- _Records for this task_:
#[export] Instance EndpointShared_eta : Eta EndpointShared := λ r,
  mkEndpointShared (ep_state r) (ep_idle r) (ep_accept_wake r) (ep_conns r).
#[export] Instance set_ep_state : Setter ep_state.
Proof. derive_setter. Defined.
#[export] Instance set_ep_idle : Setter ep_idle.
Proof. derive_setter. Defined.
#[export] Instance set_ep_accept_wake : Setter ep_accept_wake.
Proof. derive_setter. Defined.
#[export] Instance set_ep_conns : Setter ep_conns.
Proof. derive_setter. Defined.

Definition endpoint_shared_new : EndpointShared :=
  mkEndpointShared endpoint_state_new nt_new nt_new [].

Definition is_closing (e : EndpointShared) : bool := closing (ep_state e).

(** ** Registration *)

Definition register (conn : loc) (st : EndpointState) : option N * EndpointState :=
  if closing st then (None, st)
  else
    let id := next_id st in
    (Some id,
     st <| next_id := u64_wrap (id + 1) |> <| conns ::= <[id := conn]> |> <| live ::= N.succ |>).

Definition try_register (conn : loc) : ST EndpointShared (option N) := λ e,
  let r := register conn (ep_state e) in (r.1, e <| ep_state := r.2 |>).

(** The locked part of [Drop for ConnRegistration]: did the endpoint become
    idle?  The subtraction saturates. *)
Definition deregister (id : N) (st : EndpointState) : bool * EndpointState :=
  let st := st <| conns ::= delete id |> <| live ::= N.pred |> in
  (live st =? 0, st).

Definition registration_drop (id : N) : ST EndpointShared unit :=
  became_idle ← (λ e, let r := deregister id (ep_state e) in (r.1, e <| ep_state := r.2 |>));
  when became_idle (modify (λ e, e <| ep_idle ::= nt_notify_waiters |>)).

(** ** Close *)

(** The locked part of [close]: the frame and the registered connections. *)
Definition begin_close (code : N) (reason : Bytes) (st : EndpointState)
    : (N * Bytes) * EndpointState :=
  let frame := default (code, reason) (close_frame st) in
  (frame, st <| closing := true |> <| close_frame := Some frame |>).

==

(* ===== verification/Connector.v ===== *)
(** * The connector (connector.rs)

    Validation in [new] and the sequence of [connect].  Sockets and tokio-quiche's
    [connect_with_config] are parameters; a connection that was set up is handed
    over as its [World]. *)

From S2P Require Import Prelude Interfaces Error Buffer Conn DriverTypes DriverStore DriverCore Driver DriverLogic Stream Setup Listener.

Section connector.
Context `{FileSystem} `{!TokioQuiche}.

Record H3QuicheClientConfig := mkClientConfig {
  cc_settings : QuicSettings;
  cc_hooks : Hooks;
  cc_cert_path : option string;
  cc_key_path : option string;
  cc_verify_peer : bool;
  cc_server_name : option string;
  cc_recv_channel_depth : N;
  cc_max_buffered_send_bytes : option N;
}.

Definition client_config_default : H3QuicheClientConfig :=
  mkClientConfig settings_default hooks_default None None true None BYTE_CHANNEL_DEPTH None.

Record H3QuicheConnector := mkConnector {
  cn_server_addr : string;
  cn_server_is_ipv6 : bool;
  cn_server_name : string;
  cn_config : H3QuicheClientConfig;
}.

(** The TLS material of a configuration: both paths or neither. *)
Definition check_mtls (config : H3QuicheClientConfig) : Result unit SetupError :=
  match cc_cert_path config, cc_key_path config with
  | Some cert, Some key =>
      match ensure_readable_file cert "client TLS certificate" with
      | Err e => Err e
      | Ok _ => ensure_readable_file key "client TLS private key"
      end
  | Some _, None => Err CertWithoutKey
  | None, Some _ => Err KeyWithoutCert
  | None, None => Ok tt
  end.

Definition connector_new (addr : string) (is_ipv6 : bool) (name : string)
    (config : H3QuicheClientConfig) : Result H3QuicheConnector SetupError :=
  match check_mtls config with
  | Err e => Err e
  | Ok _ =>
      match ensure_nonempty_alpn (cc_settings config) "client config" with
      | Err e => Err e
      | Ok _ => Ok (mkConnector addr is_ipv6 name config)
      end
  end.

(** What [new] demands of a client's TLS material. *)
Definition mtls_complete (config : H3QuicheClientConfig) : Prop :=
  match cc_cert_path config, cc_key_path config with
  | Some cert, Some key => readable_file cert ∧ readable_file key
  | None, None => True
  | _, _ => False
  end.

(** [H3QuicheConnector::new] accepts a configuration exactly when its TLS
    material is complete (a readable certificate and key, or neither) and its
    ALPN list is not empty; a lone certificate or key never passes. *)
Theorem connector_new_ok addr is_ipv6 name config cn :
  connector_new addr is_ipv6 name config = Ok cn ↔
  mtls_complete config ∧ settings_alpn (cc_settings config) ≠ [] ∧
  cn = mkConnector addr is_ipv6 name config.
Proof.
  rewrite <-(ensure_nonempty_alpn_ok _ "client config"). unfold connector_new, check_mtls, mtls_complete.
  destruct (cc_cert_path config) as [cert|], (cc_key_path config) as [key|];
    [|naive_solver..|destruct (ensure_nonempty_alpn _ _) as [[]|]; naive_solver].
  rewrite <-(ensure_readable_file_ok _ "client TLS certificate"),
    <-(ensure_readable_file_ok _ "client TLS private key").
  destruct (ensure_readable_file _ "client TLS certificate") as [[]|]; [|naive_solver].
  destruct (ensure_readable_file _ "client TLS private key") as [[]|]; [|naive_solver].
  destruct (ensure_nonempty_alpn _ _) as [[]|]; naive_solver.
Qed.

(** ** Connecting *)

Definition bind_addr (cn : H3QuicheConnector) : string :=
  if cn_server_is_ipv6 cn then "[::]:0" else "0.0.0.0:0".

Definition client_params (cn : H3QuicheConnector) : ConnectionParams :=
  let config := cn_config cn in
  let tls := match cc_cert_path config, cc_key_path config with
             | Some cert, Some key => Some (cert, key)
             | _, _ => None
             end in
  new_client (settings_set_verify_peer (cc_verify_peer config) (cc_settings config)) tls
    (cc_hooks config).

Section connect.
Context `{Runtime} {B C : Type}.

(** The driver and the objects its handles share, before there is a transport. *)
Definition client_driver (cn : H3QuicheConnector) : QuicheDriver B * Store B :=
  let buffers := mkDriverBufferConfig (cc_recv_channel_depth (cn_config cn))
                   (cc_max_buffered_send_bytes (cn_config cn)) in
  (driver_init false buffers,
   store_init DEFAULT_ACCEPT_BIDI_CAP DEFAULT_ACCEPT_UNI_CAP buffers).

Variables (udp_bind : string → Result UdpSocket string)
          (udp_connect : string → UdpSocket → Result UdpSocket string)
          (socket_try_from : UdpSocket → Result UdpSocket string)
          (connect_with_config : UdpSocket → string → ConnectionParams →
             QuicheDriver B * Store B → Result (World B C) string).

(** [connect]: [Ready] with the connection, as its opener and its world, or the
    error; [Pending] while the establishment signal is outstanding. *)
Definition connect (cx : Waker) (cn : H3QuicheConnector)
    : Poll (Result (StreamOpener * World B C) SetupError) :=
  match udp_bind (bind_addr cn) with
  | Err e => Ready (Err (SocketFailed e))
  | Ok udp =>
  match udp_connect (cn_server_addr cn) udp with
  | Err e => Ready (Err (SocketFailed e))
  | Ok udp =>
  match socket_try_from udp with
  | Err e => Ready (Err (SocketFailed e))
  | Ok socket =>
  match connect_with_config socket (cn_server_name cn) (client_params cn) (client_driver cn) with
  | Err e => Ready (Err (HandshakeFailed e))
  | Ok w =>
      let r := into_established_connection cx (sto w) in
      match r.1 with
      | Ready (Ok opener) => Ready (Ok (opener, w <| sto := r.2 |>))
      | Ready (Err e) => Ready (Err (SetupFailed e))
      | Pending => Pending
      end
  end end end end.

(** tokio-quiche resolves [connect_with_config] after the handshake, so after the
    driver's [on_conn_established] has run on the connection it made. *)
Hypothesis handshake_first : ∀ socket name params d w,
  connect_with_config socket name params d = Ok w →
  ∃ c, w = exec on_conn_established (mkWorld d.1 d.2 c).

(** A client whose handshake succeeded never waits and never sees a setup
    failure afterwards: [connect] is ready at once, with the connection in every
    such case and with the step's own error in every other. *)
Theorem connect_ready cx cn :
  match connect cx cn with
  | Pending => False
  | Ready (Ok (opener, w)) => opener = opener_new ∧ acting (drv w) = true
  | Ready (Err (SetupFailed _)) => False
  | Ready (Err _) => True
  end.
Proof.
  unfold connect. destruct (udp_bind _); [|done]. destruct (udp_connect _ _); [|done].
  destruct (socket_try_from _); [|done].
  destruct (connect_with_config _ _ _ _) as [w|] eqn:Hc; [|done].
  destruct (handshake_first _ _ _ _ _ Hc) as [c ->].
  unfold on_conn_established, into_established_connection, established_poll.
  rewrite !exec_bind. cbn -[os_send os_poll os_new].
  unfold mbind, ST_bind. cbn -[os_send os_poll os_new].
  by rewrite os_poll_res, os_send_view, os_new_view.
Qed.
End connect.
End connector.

- _Problem description_: Above this instruction are the records; retype exactly the lines from the one containing "match r.1 with" up to and including the one containing "connect_with_config socket name".

- _Expected answer_:
      match r.1 with
      | Ready (Ok opener) => Ready (Ok (opener, w <| sto := r.2 |>))
      | Ready (Err e) => Ready (Err (SetupFailed e))
      | Pending => Pending
      end
  end end end end.

(** tokio-quiche resolves [connect_with_config] after the handshake, so after the
    driver's [on_conn_established] has run on the connection it made. *)
Hypothesis handshake_first : ∀ socket name params d w,
  connect_with_config socket name params d = Ok w →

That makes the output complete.